Vielen Gerlingern und vielen Leonbergern ist der frühere Zwangsarbeiter seit Jahren ein lieb gewordener Gast und so ist es nicht wirklich erstaunlich, dass selbst an diesem schwülen Abend in der Bücherei die aufgestellten Stuhlreihen erweitert werden müssen. "Unterwegs zwischen Nikolajew und Leonberg" hat der frühere "Ostarbeiter" seine von der KZ-Gedenkstätteninitiative herausgegebene kurze Autobiografie betitelt. Aus ihr liest Peter Höfer einige eindrucksvolle Passagen, während Christina Ossowski, die Leonberger Kulturamtsleiterin, und Eberhard Röhm, der Vorsitzende der KZ-Gedenkstätteninitiative, die nicht gelesenen Stellen kurz zusammenfassen und erläutern.

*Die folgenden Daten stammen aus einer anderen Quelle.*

Lemma on_w_moves {A} H lo (m : ST BTWriter A) : moves (wstep H lo) m → moves (tstep H lo) (on_w m).
Proof. intros Hm. apply (moves_zoom _ _ _ _ _ Hm). intros t w Hw. exact Hw. Qed.
Lemma modify_moves H lo `{!PreOrder H} (f : WriteTransaction → WriteTransaction) :
  (∀ t, w_amap (t_w (f t)) = w_amap (t_w t) ∧ H (db_header (t_db t)) (db_header (t_db (f t))) ∧ t_file (f t) = t_file t) →
  moves (tstep H lo) (modify f).
Proof. intros Hf. apply moves_modify. intros t. destruct (Hf t) as (H1 & H2 & H3). by apply wstep_same; [apply _|..]. Qed.

Lemma write_pending_moves pb t :
  known (db_Format (t_db t)) → covered (db_Format (t_db t)) (t_allocs t) pb →
  tstep eq 0 t (write_pending pb t).1.
Proof.
  intros Hk (Ho & al & Hal & Hao & Has). unfold write_pending.
  rewrite (st_bind_Ok get _ t t t) by done. cbv beta.
  destruct (BuildBlock (pb_data pb) (pb_bid pb) (pb_offset pb) (db_Format (t_db t)) (db_CryptMethod (t_db t)))
    as [raw|e|] eqn:EB; [|done|done].
  rewrite (st_bind_Ok _ _ t t raw) by done.
  pose proof (blen_BuildBlock _ _ _ _ _ _ Hk EB) as Hr.
  unfold wrap, on_tdb, zoom, WriteBlock. destruct (db_readOnly _); [done|]. destruct (2 ^ 63 <=? _); [done|].
  intros Hfs. split; [done|]. split; [done|]. split; [done|]. unfold w_file, t_db in *.
  cbn [fst t_set_db t_set_w t_w w_set_db w_db set_file db_file].
  split; [rewrite blen_write_at by done; lia|]. intros a k H1 H2 H3 H4. apply write_at_frame; try (done || lia).
  rewrite Forall_forall in H4. specialize (H4 al Hal). unfold clear_of in H4. rewrite Hao in H4. lia.
Qed.
Lemma write_blocks_moves pbs : ∀ t,
  known (db_Format (t_db t)) → 0 ≤ AM_fileSize (t_amap t) → Forall (covered (db_Format (t_db t)) (t_allocs t)) pbs →
  tstep eq 0 t (write_blocks pbs t).1.
Proof.
  induction pbs as [|pb pbs IH]; intros t Hk Hfs Hc; [done|]. apply Forall_cons in Hc as [Hc1 Hc2]. cbn [write_blocks].
  pose proof (write_pending_moves pb t Hk Hc1) as Hs. unfold mbind, ST_bind.
  destruct (write_pending pb t) as [t1 [u|e|]]; cbn [fst] in Hs; [|done|done].
  destruct (Hs Hfs) as (Hfs1 & Hh & Ha & _). etrans; [exact Hs|].
  assert (db_Format (t_db t1) = db_Format (t_db t)) as Hf by (unfold db_Format, t_db; by rewrite Hh).
  apply IH; rewrite ?Hf; [done|done|]. apply (Forall_impl _ _ _ Hc2). intros x. by apply covered_subseteq.
Qed.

Was Pjotr Kudrjaschow bei seinen an die zehn Besuchen in Leonberg bei zahlreichen offiziellen und noch mehr privaten Begegnungen, was er Schulklassen und Gottesdienstbesuchern in vielen Gesprächen manchmal bruchstückhaft erzählt hat, hat er vor zwei Jahren, wieder einmal zu Gast bei der Leonbergerin Ursula Beutelspacher, begonnen aufzuschreiben. Mit der Oktoberrevolution von 1917 und einer liebevollen Beschreibung seiner Vorfahren beginnt Pjotr Kudrjaschow seinen Lebensbericht. Erstaunt vernehmen die Zuhörer, dass Pjotr Kudrjaschows Großmutter nicht in die kirchliche Grundschule durfte, weil immer nur zwei Kinder aus einer Familie aufgenommen wurden, und schmunzelnd lauschen sie der amüsanten Schilderung über die Vorzüge seines Vaters.

Umso betroffener lassen dann jene Passagen das Publikum zurück, in denen beschrieben wird, wie die Jahrgänge 1926 und 1927 während der Zeit der deutschen Besatzung in der Ukraine wie Vieh nach Deutschland getrieben wurden. Mit vielen anderen aus seiner Heimat musste Pjotr Kudrjaschow, immer hungrig und ständig von Wanzen und Läusen gequält, zunächst bei Wuppertal Straßen freiräumen, Fabrikhallen säubern und Güterwagons entladen, bevor er im Mai 1944 nach Leonberg kam. Hier musste er mit vielen anderen Ostarbeitern eine Wasserleitung Richtung Engelbergtunnel bauen. Denn dort ließ die Firma Messerschmitt Tragflächen für das Düsenflugzeug Me 262 von anderen Zwangsarbeitern herstellen.

In kurzen Kapiteln beschreibt der Autor, dessen Lebensgeschichte von Maria Davydchyk und Christina Ossowski ins Deutsche übersetzt worden ist, wie er das Ende des Krieges bei Familie Dommes in der Gerlinger Seifertstraße erlebte. Er schreibt über den langjährigen Weg zurück in sein Heimatdorf, sein Medizinstudium, seine Familie, die jahrzehntelangen Versuche, seiner zweiten Mutter, Elisabeth Dommes, zu schreiben und schließlich das Wiedersehen mit ihr.

In rührenden Worten bedankt sich nach der Lesung der 80 Jahre alte Autor beim Publikum. "Ich umarme die ganze Welt. Nach dem Krieg habe ich in Deutschland so viel herzliche Menschen getroffen." Sie alle lädt er ein, ihn in Nikolajew, in der Uliza Tschaikowskogo 2/10 zu besuchen, wo er sie mit Pfirsichen, Melonen und Trauben von der Datscha bewirten werde. Eine Zuhörerin fasst zusammen, was wohl viele nach seiner kurzen Ansprache beschämt gefühlt haben: "Wir sollten uns bei Ihnen bedanken, dass Sie noch zu uns kommen nach allem, was man Ihnen hier angetan hat."

Das mit vielen historischen Fotos versehene 72 Seiten umfassende Büchlein "Unterwegs zwischen Nikolajew und Leonberg", das auch dank Zuschüssen von der Stadt Leonberg und der Landeszentrale für politische Bildung Baden-Württemberg entstehen konnte, wird im Leonberger Stadtmuseum für 2 Euro verkauft.